(** What the poll sets of others do not touch. *)
Definition same_but_polls (st st' : Unix) : Prop :=
  UNIX_BINDS st' = UNIX_BINDS st ∧ next_id st' = next_id st ∧
  ∀ i, (λ s, (kind s, local_addr s, peer_ref s, recv_queue s, pending s, send_closed s)) <$> socks st' !! i = (λ s, (kind s, local_addr s, peer_ref s, recv_queue s, pending s, send_closed s)) <$> socks st !! i.
#[export] Instance same_but_polls_preorder : PreOrder same_but_polls.
Proof. split; [by intros st|]. intros a b c (H1 & H2 & H3) (H4 & H5 & H6). split; [congruence|]. split; [congruence|]. intros i. by rewrite H6. Qed.
Lemma polls_same st i r w a l : same_but_polls st (wake_up (upd st i (set_polls r w a)) l).
Proof.
  split; [done|]. split; [done|]. intros j. simpl. destruct (decide (j = i)) as [->|Hn]; [rewrite lookup_alter_eq; by destruct (socks st !! i)|by rewrite lookup_alter_ne].
Qed.
Lemma wake_recv_same st i : same_but_polls st (wake_recv st i).
Proof. unfold wake_recv. destruct (socks st !! i); [apply polls_same|done]. Qed.
Lemma wake_write_same st i : same_but_polls st (wake_write st i).
Proof. unfold wake_write. destruct (socks st !! i); [apply polls_same|done]. Qed.
Lemma wake_accept_same st i : same_but_polls st (wake_accept st i).
Proof. unfold wake_accept. destruct (socks st !! i); [apply polls_same|done]. Qed.
Lemma same_alive st st' i s : same_but_polls st st' → socks st !! i = Some s → ∃ s', socks st' !! i = Some s' ∧ kind s' = kind s ∧ local_addr s' = local_addr s ∧ peer_ref s' = peer_ref s ∧ recv_queue s' = recv_queue s ∧ pending s' = pending s.
Proof.
  intros (_ & _ & H) Hs. specialize (H i). rewrite Hs in H. destruct (socks st' !! i) as [s'|]; [|done]. simpl in H. injection H as ? ? ? ? ? ?. by exists s'.
Qed.

(** ** References *)

Lemma arc_clone_inv st refs handles owner i : unix_inv st refs handles owner → is_Some (socks st !! i) → unix_inv (arc_clone st i) (bump refs i) handles owner.
Proof.
  intros H [s0 Hs0]. apply (update_inv st refs); [done|intros s; by repeat split|intros j Hj; by apply bump_ne| | |].
  - rewrite bump_eq. pose proof (ui_handles _ _ _ _ H i). lia.
  - congruence.
  - intros s Hs. destruct (ui_strong _ _ _ _ H i s Hs) as [Hst _]. split; [exact (ui_queue _ _ _ _ H i s Hs)|]. rewrite bump_eq. simpl. lia.
Qed.
(** One reference less, when others are left. *)
Lemma unclone_inv st refs handles owner i s : unix_inv st (bump refs i) handles owner → (handles i ≤ refs i)%nat → socks st !! i = Some s → strong s ≠ 1%nat → unix_inv (upd st i (set_strong (strong s - 1))) refs handles owner.
Proof.
  intros H Hh Hs0 Hne. apply (update_inv st (bump refs i)); [done|intros x; by repeat split|intros j Hj; by rewrite bump_ne|done|congruence|].
  intros x Hx. assert (x = s) as -> by congruence. destruct (ui_strong _ _ _ _ H i s Hs0) as [Hst Hp]. rewrite bump_eq in Hst. split; [exact (ui_queue _ _ _ _ H i s Hs0)|]. simpl. lia.
Qed.
(** References move between the queue of [j] and the callers. *)
Lemma repend_inv st refs refs' handles handles' owner owner' j l : unix_inv st refs handles owner →
  (∀ k, refs' k + one_if (is_Some (owner' k)) = refs k + one_if (is_Some (owner k)))%nat → (∀ k, handles' k ≤ refs' k)%nat →
  NoDup l → (∀ k, k ∈ l ↔ owner' k = Some j) → (∀ k m, m ≠ j → owner' k = Some m ↔ owner k = Some m) → owner' j = None → is_Some (socks st !! j) →
  (∀ k m, owner' k = Some m → handles' k = 0%nat ∧ (∀ a, UNIX_BINDS st !! a ≠ Some k) ∧ ∃ s, socks st !! k = Some s ∧ pending s = []) →
  unix_inv (upd st j (set_pending l)) refs' handles' owner'.
Proof.
  intros H Hsum Hh Hnd Hl Hother Hj Hja Hown. assert (∀ k s, socks (upd st j (set_pending l)) !! k = Some s → ∃ s0, socks st !! k = Some s0 ∧ kind s = kind s0 ∧ local_addr s = local_addr s0 ∧ recv_queue s = recv_queue s0 ∧ peer_ref s = peer_ref s0 ∧ strong s = strong s0 ∧ pending s = (if decide (k = j) then l else pending s0)) as Hinv.
  { intros k s Hs. destruct (upd_lookup _ _ _ _ _ Hs) as (s0 & Hs0 & [[-> ->]|[Hn ->]]); exists s0; [rewrite decide_True by done|rewrite decide_False by done]; done. }
  split.
  - intros k Hk. apply (ui_fresh _ _ _ _ H). by eapply upd_alive.
  - intros k s Hs. destruct (Hinv k s Hs) as (s0 & Hs0 & _ & _ & -> & _). by apply (ui_queue _ _ _ _ H k).
  - intros k s Hs. destruct (Hinv k s Hs) as (s0 & Hs0 & _ & Hla & _ & _ & -> & _). unfold bound. rewrite Hla. destruct (ui_strong _ _ _ _ H k s0 Hs0) as [Hst Hp]. split; [|done].
    rewrite Hst. unfold bound. simpl. specialize (Hsum k). lia.
  - intros k Hk%upd_dead. pose proof (ui_dead _ _ _ _ H k Hk) as Hz. specialize (Hsum k). assert (owner k = None) as Ho.
    { destruct (owner k) eqn:Ho; [|done]. apply (owned_alive _ _ _ _ _ _ H) in Ho as [? ?]. congruence. }
    rewrite Hz, Ho, (one_if_no (is_Some None)) in Hsum by (by intros [? ?]). lia.
  - done.
  - intros a k Ha. destruct (ui_binds _ _ _ _ H a k Ha) as (? & s & Hs & Hls). split; [done|]. destruct (decide (k = j)) as [->|Hn]; [exists (set_pending l s); by rewrite (upd_at _ _ _ s Hs)|exists s; by rewrite upd_ne].
  - intros k s m Hs. destruct (Hinv k s Hs) as (s0 & Hs0 & _ & _ & _ & _ & _ & ->). destruct (decide (k = j)) as [->|Hn]; [apply Hl|]. rewrite Hother by done. by apply (ui_pending _ _ _ _ H).
  - intros k s Hs. destruct (Hinv k s Hs) as (s0 & Hs0 & _ & _ & _ & _ & _ & ->). destruct (decide (k = j)) as [->|Hn]; [done|]. by apply (ui_nodup _ _ _ _ H k).
  - intros k m Hk. destruct (Hown k m Hk) as (H1 & H2 & s & Hs & Hp). split.
    { apply upd_alive. destruct (decide (m = j)) as [->|Hn]; [done|]. apply Hother in Hk; [|done]. by destruct (ui_owned _ _ _ _ H k m Hk). }
    split; [done|]. split; [done|]. exists s. split; [|done]. rewrite upd_ne; [done|]. intros ->. congruence.
  - intros k s p Hs Hp. destruct (Hinv k s Hs) as (s0 & Hs0 & Hk & _ & _ & Hpr & _). rewrite Hpr in Hp. destruct (ui_peer _ _ _ _ H k s0 p Hs0 Hp) as [H1 H2]. split; [done|]. intros t Ht.
    destruct (Hinv p t Ht) as (t0 & Ht0 & Hkt & _ & _ & Hpt & _). destruct (H2 t0 Ht0) as [H3 H4]. split; [congruence|]. intros Hc. rewrite Hpt. apply H4. unfold is_connection_oriented in *. by rewrite <- Hk.
Qed.
Definition owned_by (owner : Z → option Z) (n : Z) (o : option Z) : Z → option Z := λ k, if decide (k = n) then o else owner k.
Lemma owned_by_eq owner n o : owned_by owner n o n = o.
Proof. unfold owned_by. by rewrite decide_True. Qed.
Lemma owned_by_ne owner n o k : k ≠ n → owned_by owner n o k = owner k.
Proof. intros H. unfold owned_by. by rewrite decide_False. Qed.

────────

[Aim of the exercise] Would you please copy every line from the listing above that contains the word "bound"?

[Answer]
  - intros k s Hs. destruct (Hinv k s Hs) as (s0 & Hs0 & _ & Hla & _ & _ & -> & _). unfold bound. rewrite Hla. destruct (ui_strong _ _ _ _ H k s0 Hs0) as [Hst Hp]. split; [|done].
    rewrite Hst. unfold bound. simpl. specialize (Hsum k). lia.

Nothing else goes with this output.